(Stored items)
§
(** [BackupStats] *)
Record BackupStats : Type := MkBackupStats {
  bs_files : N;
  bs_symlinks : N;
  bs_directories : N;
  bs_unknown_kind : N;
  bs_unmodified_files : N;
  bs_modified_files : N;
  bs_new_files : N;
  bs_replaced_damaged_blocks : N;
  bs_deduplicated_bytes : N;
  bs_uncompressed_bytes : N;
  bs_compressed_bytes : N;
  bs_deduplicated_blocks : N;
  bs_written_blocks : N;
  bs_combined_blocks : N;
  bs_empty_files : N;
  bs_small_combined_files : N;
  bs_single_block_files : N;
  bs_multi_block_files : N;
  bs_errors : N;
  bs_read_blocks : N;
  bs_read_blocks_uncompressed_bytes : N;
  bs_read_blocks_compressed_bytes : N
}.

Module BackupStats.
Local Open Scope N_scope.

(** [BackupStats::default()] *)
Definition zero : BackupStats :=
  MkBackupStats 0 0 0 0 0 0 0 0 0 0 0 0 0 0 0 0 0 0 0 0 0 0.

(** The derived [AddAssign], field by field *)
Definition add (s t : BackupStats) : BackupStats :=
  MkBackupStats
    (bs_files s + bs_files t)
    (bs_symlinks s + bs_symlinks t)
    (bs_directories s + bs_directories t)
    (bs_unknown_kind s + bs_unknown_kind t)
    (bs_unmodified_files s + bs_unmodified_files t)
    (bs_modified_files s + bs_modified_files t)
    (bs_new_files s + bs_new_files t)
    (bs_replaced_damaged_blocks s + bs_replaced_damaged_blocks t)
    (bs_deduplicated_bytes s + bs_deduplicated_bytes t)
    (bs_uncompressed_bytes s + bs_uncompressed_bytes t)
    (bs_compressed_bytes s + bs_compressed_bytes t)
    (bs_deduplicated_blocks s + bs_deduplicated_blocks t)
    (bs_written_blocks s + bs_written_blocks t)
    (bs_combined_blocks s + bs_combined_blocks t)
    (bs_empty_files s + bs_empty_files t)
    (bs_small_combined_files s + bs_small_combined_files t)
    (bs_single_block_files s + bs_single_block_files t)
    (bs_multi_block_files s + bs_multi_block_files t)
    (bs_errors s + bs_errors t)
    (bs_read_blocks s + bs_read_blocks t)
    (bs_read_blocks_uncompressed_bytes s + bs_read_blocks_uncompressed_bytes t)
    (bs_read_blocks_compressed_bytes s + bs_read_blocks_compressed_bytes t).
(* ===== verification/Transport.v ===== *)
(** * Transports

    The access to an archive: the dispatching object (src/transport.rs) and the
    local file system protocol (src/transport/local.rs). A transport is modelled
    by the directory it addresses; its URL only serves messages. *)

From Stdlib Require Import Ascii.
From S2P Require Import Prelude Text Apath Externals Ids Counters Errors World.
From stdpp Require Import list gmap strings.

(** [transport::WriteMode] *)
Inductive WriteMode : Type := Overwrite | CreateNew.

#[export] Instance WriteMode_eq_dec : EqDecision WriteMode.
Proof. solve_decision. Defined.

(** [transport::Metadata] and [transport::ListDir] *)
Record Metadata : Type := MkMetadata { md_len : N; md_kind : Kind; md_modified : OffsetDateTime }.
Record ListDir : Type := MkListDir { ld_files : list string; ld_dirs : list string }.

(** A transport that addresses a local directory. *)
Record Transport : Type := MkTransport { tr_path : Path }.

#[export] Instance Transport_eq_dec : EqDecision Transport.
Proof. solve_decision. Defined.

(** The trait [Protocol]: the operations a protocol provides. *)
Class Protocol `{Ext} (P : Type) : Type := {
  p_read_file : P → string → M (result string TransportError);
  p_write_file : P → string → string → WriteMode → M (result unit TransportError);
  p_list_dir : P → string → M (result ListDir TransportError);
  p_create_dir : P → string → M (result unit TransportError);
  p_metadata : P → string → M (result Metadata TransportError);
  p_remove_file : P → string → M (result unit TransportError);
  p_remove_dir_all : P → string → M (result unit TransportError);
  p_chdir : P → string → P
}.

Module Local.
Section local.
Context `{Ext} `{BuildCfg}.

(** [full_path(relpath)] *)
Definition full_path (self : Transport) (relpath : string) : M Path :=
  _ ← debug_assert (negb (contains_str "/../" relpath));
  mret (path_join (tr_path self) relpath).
§
AIM OF THE EXERCISE:
Copy the lines of the data above exactly as written, beginning with the line containing "bs_errors : N;" and ending with the line containing "(bs_written_blocks s +", and leave out all other lines.

SOLUTION FOR THIS PROBLEM:
  bs_errors : N;
  bs_read_blocks : N;
  bs_read_blocks_uncompressed_bytes : N;
  bs_read_blocks_compressed_bytes : N
}.

Module BackupStats.
Local Open Scope N_scope.

(** [BackupStats::default()] *)
Definition zero : BackupStats :=
  MkBackupStats 0 0 0 0 0 0 0 0 0 0 0 0 0 0 0 0 0 0 0 0 0 0.

(** The derived [AddAssign], field by field *)
Definition add (s t : BackupStats) : BackupStats :=
  MkBackupStats
    (bs_files s + bs_files t)
    (bs_symlinks s + bs_symlinks t)
    (bs_directories s + bs_directories t)
    (bs_unknown_kind s + bs_unknown_kind t)
    (bs_unmodified_files s + bs_unmodified_files t)
    (bs_modified_files s + bs_modified_files t)
    (bs_new_files s + bs_new_files t)
    (bs_replaced_damaged_blocks s + bs_replaced_damaged_blocks t)
    (bs_deduplicated_bytes s + bs_deduplicated_bytes t)
    (bs_uncompressed_bytes s + bs_uncompressed_bytes t)
    (bs_compressed_bytes s + bs_compressed_bytes t)
    (bs_deduplicated_blocks s + bs_deduplicated_blocks t)
    (bs_written_blocks s + bs_written_blocks t)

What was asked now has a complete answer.